Obeying traffic lights

For this step, the neural network was used to control the linear acceleration of the agent, with steering being human-controlled. It was hoped that the agent would learn to stop for red lights and go for green lights. The behaviour for orange lights should depend on the current velocity. Furthermore, traffic lights in the distance should be ignored, and the agent should stop only when it gets a certain distance away from the intersection.

It was found that the agent was not able to learn this behaviour at all. It may be that when converted to greyscale, the different colours of the lights were too similar to distinguish between each other. Also, the size of the lights were quite small, and depending on the exact location and orientation of the agent, the lights were always in different parts of the screen, which again would increase the difficulty of this task.

Path finding

The final goal of the project was to use the neural network for path finding. This involved telling the agent to move to a random destination, and when this destination was reached a new random destination was given.
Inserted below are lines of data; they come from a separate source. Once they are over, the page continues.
Lemma iteration_task_keeps maxTransactions l s :
  I s → at_awaits I kept (iteration_task maxTransactions l s).
Proof using I_core I_pass.
  intros HI.
  eapply at_awaits_weaken; [| |apply iteration_task_awaits].
  - intros s1 [Hcore|(f & s' & l' & Hit & Hcore)]; eauto.
  - intros s' [f l'] Hit. eauto.
Qed.

Lemma selection_task_keeps fuel maxTransactions l s :
  I s → at_awaits I kept (selection_task fuel maxTransactions l s).
Proof using I_core I_pass.
  revert l s. induction fuel as [|fuel IH]; intros l s HI; [done|].
  cbn [selection_task].
  apply (at_awaits_bind I kept); [by apply iteration_task_keeps|].
  intros s1 [f l1] HI1. destruct f; cbn; auto.
Qed.

Ltac keeps_core :=
  match goal with
  | H : I ?s |- I _ => apply (I_core s); [by repeat split|exact H]
  end.

Lemma mineTxs_task_keeps fuel blk maxTransactions onlyOneBlock s :
  I s →
  at_awaits I kept (mineTxs_task fuel blk maxTransactions onlyOneBlock s).
Proof using All.
  revert blk maxTransactions s.
  induction fuel as [|fuel IH]; intros blk maxTransactions s HI; [done|].
  cbn [mineTxs_task]. awaits_simpl.
  destruct (maxTransactions =? 0)%Z; awaits_simpl.
  { split; [keeps_core|]. split; [keeps_core|]. apply I_reset. keeps_core. }
  split; [keeps_core|].
  eapply (at_awaits_bind I kept).
  { apply selection_task_keeps. keeps_core. }
  intros s1 l1 HI1. awaits_simpl.
  split; [done|]. split; [keeps_core|].
  assert (I (set_currentlyExecutingPrice 0
               (emit (EmitBlock (blockData l1)) (commit s1)))) as HI2
    by keeps_core.
  destruct legacyInstamine; awaits_simpl.
  all: try (split; [keeps_core|]).
  all: destruct onlyOneBlock; awaits_simpl; [by apply I_reset|].
  all: destruct (negb _); destruct (keepMining l1); awaits_simpl;
    auto using I_update, I_reset.
Qed.

Lemma mine_private_task_keeps fuel blk maxTransactions onlyOneBlock s :
  I s →
  at_awaits I kept
    (mine_private_task fuel blk maxTransactions onlyOneBlock s).
Proof using All.
  revert blk maxTransactions onlyOneBlock s.
  induction fuel as [|fuel IH];
    intros blk maxTransactions onlyOneBlock s HI; [done|].
  cbn [mine_private_task].
  apply (at_awaits_bind I kept); [by apply mineTxs_task_keeps|].
  intros s1 [lastBlock transactions] HI1. awaits_simpl.
  split; [done|].
  destruct (negb onlyOneBlock && pending s1); [|done]. awaits_simpl.
  eapply (at_awaits_bind I kept).
  { apply IH. apply (I_core (setPricedHeap s1)); [by repeat split|auto]. }
  intros s2 r2 HI2. by awaits_simpl.
Qed.

Lemma mine_task_keeps fuel blk maxTransactions onlyOneBlock s :
  I s →
  at_awaits I kept (mine_task fuel blk maxTransactions onlyOneBlock s).
Proof using All.
  intros HI. unfold mine_task. awaits_simpl. destruct (isBusy s); awaits_simpl.
  { apply I_update. keeps_core. }
  eapply (at_awaits_bind I kept).
  { apply mine_private_task_keeps. auto. }
  intros s1 r1 HI1. awaits_simpl. split; [done|]. keeps_core.
Qed.

Definition slot_keeps s (slot : Slot) : Prop :=
  I s ∧ match slot with
        | Waiting _ k => at_awaits I (λ s' _, I s') (k s)
        | _ => True
        end.
(** X14. [test] is false when the matcher has no rule for the request,
    whether for the path, the method or the transport, and true when the
    matcher asks for a corrected path; a rule found with default
    redirects off makes it true as well. It never raises an
    [HTTPException]. *)
Theorem test_spec (m : Map M R) (a : MapAdapter)
    (path_info method : option string) :
  let tested := (MapAdapter_test m a path_info method).2 in
  match matcher_query m a path_info method None with
  | NoMatch _ _ => tested = Ok false
  | RequestPath _ => tested = Ok true
  | Matched _ _ => redirect_defaults m = false → tested = Ok true
  | RequestAliasRedirect _ _ => True
  end
  ∧ ∀ e, tested = Raise e → is_HTTPException e = false.
Proof.
  intros tested. subst tested. unfold MapAdapter_test.
  pose proof (match_no_rule m a path_info method false None None) as Hno.
  split.
  - destruct (matcher_query m a path_info method None)
      as [rule rv|p|mv ep|hmf wm] eqn:Hq.
    + intros Hrd. unfold MapAdapter_match. rewrite Hq. simpl.
      rewrite update_redirect_defaults, Hrd.
      by destruct (redirect_to rule).
    + destruct Hno as [url Hurl].
      destruct (MapAdapter_match _ _ _ _ _ _ _) as [m2 r].
      simpl in Hurl. by subst r.
    + done.
    + destruct (MapAdapter_match _ _ _ _ _ _ _) as [m2 r].
      simpl in Hno. subst r.
      destruct (bool_decide (hmf = ∅)); [by destruct wm | done].
  - intros e.
    destruct (MapAdapter_match _ _ _ _ _ _ _) as [m2 [x|e']]; [done |].
    destruct e'; simpl; try done; by intros [= <-].
Qed.

(** X15. [allowed_methods] asks the matcher with the method ["--"] and
    returns the methods the matcher found rules for, none when it found
    no rule for the path at all; a corrected path gives no methods
    either. It never raises an [HTTPException]. *)
Theorem allowed_methods_spec (m : Map M R) (a : MapAdapter)
    (path_info : option string) :
  let allowed := (MapAdapter_allowed_methods m a path_info).2 in
  let asked := matcher_query m a path_info (Some "--") None in
  asked
  = matcher_match (_matcher (Map_update m))
      (match_domain_part (Map_update m) a)
      (path_part (default (MapAdapter.path_info a) path_info)) "--"
      (MapAdapter.websocket a)
  ∧ match asked with
    | NoMatch have_match_for _ => allowed = Ok (elements have_match_for)
    | RequestPath _ => allowed = Ok []
    | _ => True
    end
  ∧ ∀ e, allowed = Raise e → is_HTTPException e = false.
Proof.
  intros allowed asked. subst allowed asked.
  unfold MapAdapter_allowed_methods.
  pose proof (match_no_rule m a path_info (Some "--") false None None) as Hno.
  split; [done |]. split.
  - destruct (matcher_query m a path_info (Some "--") None)
      as [rule rv|p|mv ep|hmf wm] eqn:Hq; try done.
    + destruct Hno as [url Hurl].
      destruct (MapAdapter_match _ _ _ _ _ _ _) as [m2 r].
      simpl in Hurl. by subst r.
    + destruct (MapAdapter_match _ _ _ _ _ _ _) as [m2 r].
      simpl in Hno. subst r. case_bool_decide as Hempty; [| done].
      subst hmf. rewrite elements_empty. by destruct wm.
  - intros e.
    destruct (MapAdapter_match _ _ _ _ _ _ _) as [m2 [x|e']]; [done |].
    destruct e'; simpl; try done; by intros [= <-].
Qed.

(** X16. [dispatch] calls the view with the endpoint and values that
    [match] returns and hands back its response. A redirect raised by
    [match] is handed back as the response instead of being raised;
    any other failure of [match] does not reach the view. With
    [catch_http_exceptions] no [HTTPException] is raised, neither one of
    [match] nor one of the view: it is handed back. *)
Theorem dispatch_spec {W : Type} (m : Map M R) (a : MapAdapter)
    (view_func : string -> gmap string value -> result W)
    (path_info method : option string) (catch : bool) :
  let dispatched :=
    (MapAdapter_dispatch m a view_func path_info method catch).2 in
  match (MapAdapter_match m a path_info method false None None).2 with
  | Ok (x, args) =>
      ∃ rule_endpoint,
        x = MatchedEndpoint rule_endpoint
        ∧ match view_func rule_endpoint args with
          | Ok response => dispatched = Ok (inl response)
          | Raise e =>
              dispatched
              = if is_HTTPException e && catch then Ok (inr e) else Raise e
          end
  | Raise (RequestRedirect new_url) =>
      dispatched = Ok (inr (RequestRedirect new_url))
  | Raise e =>
      dispatched
      = if is_HTTPException e && catch then Ok (inr e) else Raise e
  end
  ∧ (catch = true → ∀ e, dispatched = Raise e → is_HTTPException e = false).
Proof.
  intros dispatched. subst dispatched. unfold MapAdapter_dispatch.
  pose proof (match_result_endpoint m a path_info method None None) as Hep.
  destruct (MapAdapter_match m a path_info method false None None)
    as [m2 [[x args]|e]] eqn:Hm; cbn [snd] in *.
  - destruct (Hep x args eq_refl) as [ep ->].
    split.
    + exists ep. split; [done |]. simpl.
      destruct (view_func ep args) as [w|e]; [done |].
      by destruct (is_HTTPException e && catch).
    + intros -> e. simpl. destruct (view_func ep args) as [w|e']; [done |].
      rewrite andb_true_r. destruct (is_HTTPException e') eqn:He'; [done |].
      by intros [= <-].
  - split.
    + destruct e; simpl; try done; by destruct catch.
    + intros -> e'.
      destruct e; simpl; try done; by intros [= <-].
Qed.

End Probes.

Example probes_on_ws_map :
  (MapAdapter_test ws_map http_adapter (Some "/ws") (Some "GET")).2
  = Ok false
  ∧ (MapAdapter_test ws_map http_adapter (Some "/ws") (Some "POST")).2
    = Ok true
  ∧ (MapAdapter_test downloads_map http_adapter (Some "/downloads") None).2
    = Ok true
  ∧ (MapAdapter_allowed_methods ws_map http_adapter (Some "/ws")).2
    = Ok ["POST"]
  ∧ (MapAdapter_allowed_methods ws_map http_adapter (Some "/other")).2
    = Ok []
  ∧ (MapAdapter_dispatch downloads_map http_adapter
       (λ endpoint args, Ok (endpoint, args)) (Some "/downloads/42") None
       false).2
    = Ok (inl ("downloads/show", {["id" := VStr "42"]}))
  ∧ (MapAdapter_dispatch downloads_map http_adapter
       (λ endpoint args, Ok (endpoint, args)) (Some "/downloads") None
       false).2
    = Ok (inr (RequestRedirect "http://example.com/downloads/"))
  ∧ (MapAdapter_dispatch downloads_map http_adapter
       (λ endpoint args, Ok (endpoint, args)) (Some "/missing") None true).2
    = Ok (inr NotFound).
Proof. repeat split; vm_compute; reflexivity. Qed.

(** ** Binding to an environment *)

Lemma substring_all (s : string) :
  String.substring 0 (String.length s) s = s.
Proof. induction s as [|a s IH]; simpl; [done | by rewrite IH]. Qed.

Lemma substring_app_l (s t : string) :
  String.substring 0 (String.length s) (s +:+ t) = s.
Proof.
  induction s as [|a s IH]; simpl; [by destruct t | by rewrite IH].
Qed.

Lemma substring_app_r (s t : string) :
  String.substring (String.length s) (String.length t) (s +:+ t) = t.
Proof. induction s as [|a s IH]; simpl; [apply substring_all | done]. Qed.

Lemma endswith_app (s suffix : string) :
  PyStr.endswith suffix (s +:+ suffix) = true.
Proof.
  unfold PyStr.endswith. rewrite length_append.
  replace (String.length s + String.length suffix - String.length suffix)
    with (String.length s) by lia.
  rewrite substring_app_r, String.eqb_refl, andb_true_r.
  apply Nat.leb_le. lia.
Qed.

Lemma drop_end_app (s suffix : string) :
  PyStr.drop_end (String.length suffix) (s +:+ suffix) = s.
Proof.
  unfold PyStr.drop_end. rewrite length_append.
  replace (String.length s + String.length suffix - String.length suffix)
    with (String.length s) by lia.
  apply substring_app_l.
Qed.

Lemma lower_app (s t : string) :
  Str.lower (s +:+ t) = Str.lower s +:+ Str.lower t.
Proof.
  unfold Str.lower. induction s as [|a s IH]; simpl; [done | by rewrite IH].
Qed.

Lemma last_n_app {A : Type} (pre l : list A) :
  PyStr.last_n (length l) (pre ++ l) = l
  ∧ PyStr.but_last_n (length l) (pre ++ l) = pre.
Proof.
  unfold PyStr.last_n, PyStr.but_last_n. rewrite length_app.
  replace (length pre + length l - length l) with (length pre) by lia.
  by rewrite drop_app_length, take_app_length.
Qed.

Lemma last_n_split {A : Type} (n : nat) (l : list A) :
  l = PyStr.but_last_n n l ++ PyStr.last_n n l.
Proof. unfold PyStr.last_n, PyStr.but_last_n. by rewrite take_drop. Qed.

(** The labels behind a dot are the labels of the two sides. *)
Lemma split_app_sep (c : ascii) (s t : string) :
  PyStr.split c (s +:+ String c t) = PyStr.split c s ++ PyStr.split c t.
Proof.
  unfold PyStr.split. induction s as [|a s IH]; simpl.
  - rewrite Ascii.eqb_refl. by destruct (PyStr.split_go c t).
  - destruct (PyStr.split_go c (s +:+ String c t)) as [p ps].
    destruct (PyStr.split_go c s) as [q qs].
    destruct (PyStr.split_go c t) as [r rs].
    injection IH as -> ->. by destruct (Ascii.eqb a c).
Qed.

Section BindToEnviron.
Context {R M : Type} `{!RuleLike R} `{!MatcherLike M R} `{!Externals}.
Context `{!WsgiExternals}.

Lemma environ_subdomain_fits (wsgi_server_name server_name : string)
    (pre : list string) :
  PyStr.split "." wsgi_server_name = pre ++ PyStr.split "." server_name →
  environ_subdomain wsgi_server_name server_name
  = ([], PyStr.join "." (filter (λ label, label ≠ "") pre)).
Proof.
  intros Hfit. unfold environ_subdomain. rewrite Hfit.
  destruct (last_n_app pre (PyStr.split "." server_name)) as [-> ->].
  by rewrite bool_decide_false by (by intros ?).
Qed.

Lemma environ_subdomain_misfit (wsgi_server_name server_name : string) :
  (∀ pre,
     PyStr.split "." wsgi_server_name ≠ pre ++ PyStr.split "." server_name) →
  environ_subdomain wsgi_server_name server_name
  = ([ServerNameMismatch wsgi_server_name server_name], "<invalid>").
Proof.
  intros Hmis. unfold environ_subdomain.
  rewrite bool_decide_true; [done |]. intros Hlast.
  pose proof (last_n_split (length (PyStr.split "." server_name))
                (PyStr.split "." wsgi_server_name)) as Hsplit.
  rewrite Hlast in Hsplit. by eapply Hmis.
Qed.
This is a more difficult task than the others because the agent must head towards a destination while at the same time avoid obstacles, with these two tasks often conflicting with each other. To make it easier, the agents did not need to stay on the road and they were allowed to walk across the river rather than crossing it by a bridge.

The results were promising but far from perfect. While most of the time the agent was able to avoid obstacles and head in the general direction of the destination, its movements were sometimes erratic, it didn't take the shortest path, and it would sometimes head in the complete opposite direction of what it should have. It seemed that the destination acted as an influence on where the agent went, rather than being its goal to get there.

Several network topologies were tried; from having a single five node hidden layer up to having three hidden layers each with eight nodes. It was found that keeping it simple was the best strategy, with a single hidden layer with seven nodes giving the best performance, whereas having multiple hidden layers often resulted in a strategy for the agent such as "turn left no matter what", causing it to go around in circles.

Despite the problems, the fact that the agent normally headed in the correct general direction of the destination showed promise. It looks probable that with better training and more experiments with different network topologies, the agent should be able to successfully path-find its way around the city. Figure 9 shows some example results from the simulation.



It would be useful to study this further because if successful, it may be a good way to move an autonomous agent from A to B. In other words, higher-level planning could determine where the agent should go (or in which direction), and this visual based neural network navigation system could be used to get there, with the advantages given earlier such as the neural network's ability to deal with noisy data and a constantly changing environment which is inherent in the real world. Obstacle avoidance on its own is not so useful, because if a different method was used to drive the agent until an obstacle was detected, then the neural network could avoid the obstacle, however it may end up turning the agent in the completely wrong direction. Furthermore there are difficulties in knowing when to turn the obstacle avoidance on and off, or how to combine it with another method, so if the neural network could deal with keeping the agent in the correct direction, then it should be able to smoothly guide the agent around obstacles and then smoothly turn back towards the destination.